Exercise requirements:
All entries must be given again exactly as written.

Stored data
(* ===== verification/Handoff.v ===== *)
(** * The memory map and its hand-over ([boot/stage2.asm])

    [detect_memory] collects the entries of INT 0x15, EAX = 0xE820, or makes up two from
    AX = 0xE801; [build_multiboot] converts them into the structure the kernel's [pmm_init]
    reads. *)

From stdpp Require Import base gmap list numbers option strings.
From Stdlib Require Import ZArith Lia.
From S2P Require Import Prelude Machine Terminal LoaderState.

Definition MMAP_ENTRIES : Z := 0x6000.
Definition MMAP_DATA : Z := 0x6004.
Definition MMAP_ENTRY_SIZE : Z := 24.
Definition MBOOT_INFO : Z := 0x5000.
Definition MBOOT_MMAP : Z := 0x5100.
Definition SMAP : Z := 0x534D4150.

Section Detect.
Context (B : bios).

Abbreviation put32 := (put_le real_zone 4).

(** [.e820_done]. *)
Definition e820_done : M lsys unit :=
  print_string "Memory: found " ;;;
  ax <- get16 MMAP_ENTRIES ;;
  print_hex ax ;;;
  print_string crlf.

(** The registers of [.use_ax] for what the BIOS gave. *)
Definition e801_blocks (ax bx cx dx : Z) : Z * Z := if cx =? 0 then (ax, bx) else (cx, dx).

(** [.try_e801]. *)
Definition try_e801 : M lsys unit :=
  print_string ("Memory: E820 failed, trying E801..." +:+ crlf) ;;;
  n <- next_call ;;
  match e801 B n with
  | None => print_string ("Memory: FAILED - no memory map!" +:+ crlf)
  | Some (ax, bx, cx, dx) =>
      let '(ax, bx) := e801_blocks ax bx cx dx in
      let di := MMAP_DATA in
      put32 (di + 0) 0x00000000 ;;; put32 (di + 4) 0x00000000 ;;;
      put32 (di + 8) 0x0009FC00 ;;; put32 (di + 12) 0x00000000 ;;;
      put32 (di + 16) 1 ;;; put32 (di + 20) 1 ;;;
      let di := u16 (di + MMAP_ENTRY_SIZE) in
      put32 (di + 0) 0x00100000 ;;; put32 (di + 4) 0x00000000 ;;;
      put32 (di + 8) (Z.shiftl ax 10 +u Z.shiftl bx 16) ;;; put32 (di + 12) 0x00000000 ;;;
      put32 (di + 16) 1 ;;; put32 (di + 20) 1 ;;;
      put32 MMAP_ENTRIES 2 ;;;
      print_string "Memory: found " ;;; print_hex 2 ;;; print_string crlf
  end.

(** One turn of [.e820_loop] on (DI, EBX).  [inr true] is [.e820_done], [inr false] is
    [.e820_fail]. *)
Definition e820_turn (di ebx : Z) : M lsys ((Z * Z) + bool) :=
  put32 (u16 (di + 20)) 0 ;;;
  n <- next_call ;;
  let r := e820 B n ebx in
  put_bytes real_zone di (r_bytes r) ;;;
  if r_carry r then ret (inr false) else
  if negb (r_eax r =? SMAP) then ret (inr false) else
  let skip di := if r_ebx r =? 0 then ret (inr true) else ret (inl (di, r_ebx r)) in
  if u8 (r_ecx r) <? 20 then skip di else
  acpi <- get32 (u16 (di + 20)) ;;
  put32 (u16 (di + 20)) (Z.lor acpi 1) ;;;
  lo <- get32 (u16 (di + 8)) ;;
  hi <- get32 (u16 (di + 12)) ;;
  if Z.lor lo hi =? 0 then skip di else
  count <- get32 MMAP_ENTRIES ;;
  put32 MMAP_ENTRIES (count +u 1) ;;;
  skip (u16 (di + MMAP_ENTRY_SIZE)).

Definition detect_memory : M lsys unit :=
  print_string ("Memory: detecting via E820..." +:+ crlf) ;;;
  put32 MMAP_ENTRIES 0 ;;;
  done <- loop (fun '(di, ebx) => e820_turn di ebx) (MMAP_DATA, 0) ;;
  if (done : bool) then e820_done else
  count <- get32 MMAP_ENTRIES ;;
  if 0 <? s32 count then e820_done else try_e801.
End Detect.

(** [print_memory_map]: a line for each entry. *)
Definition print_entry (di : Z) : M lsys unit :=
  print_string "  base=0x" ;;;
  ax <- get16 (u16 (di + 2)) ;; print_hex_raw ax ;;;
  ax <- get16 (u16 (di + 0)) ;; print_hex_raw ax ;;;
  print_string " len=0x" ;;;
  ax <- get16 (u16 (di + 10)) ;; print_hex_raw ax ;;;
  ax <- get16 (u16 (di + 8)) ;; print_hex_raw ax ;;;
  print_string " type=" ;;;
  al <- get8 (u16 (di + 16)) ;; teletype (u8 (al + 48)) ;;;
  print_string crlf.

Reply:
(* ===== verification/Handoff.v ===== *)
(** * The memory map and its hand-over ([boot/stage2.asm])

    [detect_memory] collects the entries of INT 0x15, EAX = 0xE820, or makes up two from
    AX = 0xE801; [build_multiboot] converts them into the structure the kernel's [pmm_init]
    reads. *)

From stdpp Require Import base gmap list numbers option strings.
From Stdlib Require Import ZArith Lia.
From S2P Require Import Prelude Machine Terminal LoaderState.

Definition MMAP_ENTRIES : Z := 0x6000.
Definition MMAP_DATA : Z := 0x6004.
Definition MMAP_ENTRY_SIZE : Z := 24.
Definition MBOOT_INFO : Z := 0x5000.
Definition MBOOT_MMAP : Z := 0x5100.
Definition SMAP : Z := 0x534D4150.

Section Detect.
Context (B : bios).

Abbreviation put32 := (put_le real_zone 4).

(** [.e820_done]. *)
Definition e820_done : M lsys unit :=
  print_string "Memory: found " ;;;
  ax <- get16 MMAP_ENTRIES ;;
  print_hex ax ;;;
  print_string crlf.

(** The registers of [.use_ax] for what the BIOS gave. *)
Definition e801_blocks (ax bx cx dx : Z) : Z * Z := if cx =? 0 then (ax, bx) else (cx, dx).

(** [.try_e801]. *)
Definition try_e801 : M lsys unit :=
  print_string ("Memory: E820 failed, trying E801..." +:+ crlf) ;;;
  n <- next_call ;;
  match e801 B n with
  | None => print_string ("Memory: FAILED - no memory map!" +:+ crlf)
  | Some (ax, bx, cx, dx) =>
      let '(ax, bx) := e801_blocks ax bx cx dx in
      let di := MMAP_DATA in
      put32 (di + 0) 0x00000000 ;;; put32 (di + 4) 0x00000000 ;;;
      put32 (di + 8) 0x0009FC00 ;;; put32 (di + 12) 0x00000000 ;;;
      put32 (di + 16) 1 ;;; put32 (di + 20) 1 ;;;
      let di := u16 (di + MMAP_ENTRY_SIZE) in
      put32 (di + 0) 0x00100000 ;;; put32 (di + 4) 0x00000000 ;;;
      put32 (di + 8) (Z.shiftl ax 10 +u Z.shiftl bx 16) ;;; put32 (di + 12) 0x00000000 ;;;
      put32 (di + 16) 1 ;;; put32 (di + 20) 1 ;;;
      put32 MMAP_ENTRIES 2 ;;;
      print_string "Memory: found " ;;; print_hex 2 ;;; print_string crlf
  end.

(** One turn of [.e820_loop] on (DI, EBX).  [inr true] is [.e820_done], [inr false] is
    [.e820_fail]. *)
Definition e820_turn (di ebx : Z) : M lsys ((Z * Z) + bool) :=
  put32 (u16 (di + 20)) 0 ;;;
  n <- next_call ;;
  let r := e820 B n ebx in
  put_bytes real_zone di (r_bytes r) ;;;
  if r_carry r then ret (inr false) else
  if negb (r_eax r =? SMAP) then ret (inr false) else
  let skip di := if r_ebx r =? 0 then ret (inr true) else ret (inl (di, r_ebx r)) in
  if u8 (r_ecx r) <? 20 then skip di else
  acpi <- get32 (u16 (di + 20)) ;;
  put32 (u16 (di + 20)) (Z.lor acpi 1) ;;;
  lo <- get32 (u16 (di + 8)) ;;
  hi <- get32 (u16 (di + 12)) ;;
  if Z.lor lo hi =? 0 then skip di else
  count <- get32 MMAP_ENTRIES ;;
  put32 MMAP_ENTRIES (count +u 1) ;;;
  skip (u16 (di + MMAP_ENTRY_SIZE)).

Definition detect_memory : M lsys unit :=
  print_string ("Memory: detecting via E820..." +:+ crlf) ;;;
  put32 MMAP_ENTRIES 0 ;;;
  done <- loop (fun '(di, ebx) => e820_turn di ebx) (MMAP_DATA, 0) ;;
  if (done : bool) then e820_done else
  count <- get32 MMAP_ENTRIES ;;
  if 0 <? s32 count then e820_done else try_e801.
End Detect.

(** [print_memory_map]: a line for each entry. *)
Definition print_entry (di : Z) : M lsys unit :=
  print_string "  base=0x" ;;;
  ax <- get16 (u16 (di + 2)) ;; print_hex_raw ax ;;;
  ax <- get16 (u16 (di + 0)) ;; print_hex_raw ax ;;;
  print_string " len=0x" ;;;
  ax <- get16 (u16 (di + 10)) ;; print_hex_raw ax ;;;
  ax <- get16 (u16 (di + 8)) ;; print_hex_raw ax ;;;
  print_string " type=" ;;;
  al <- get8 (u16 (di + 16)) ;; teletype (u8 (al + 48)) ;;;
  print_string crlf.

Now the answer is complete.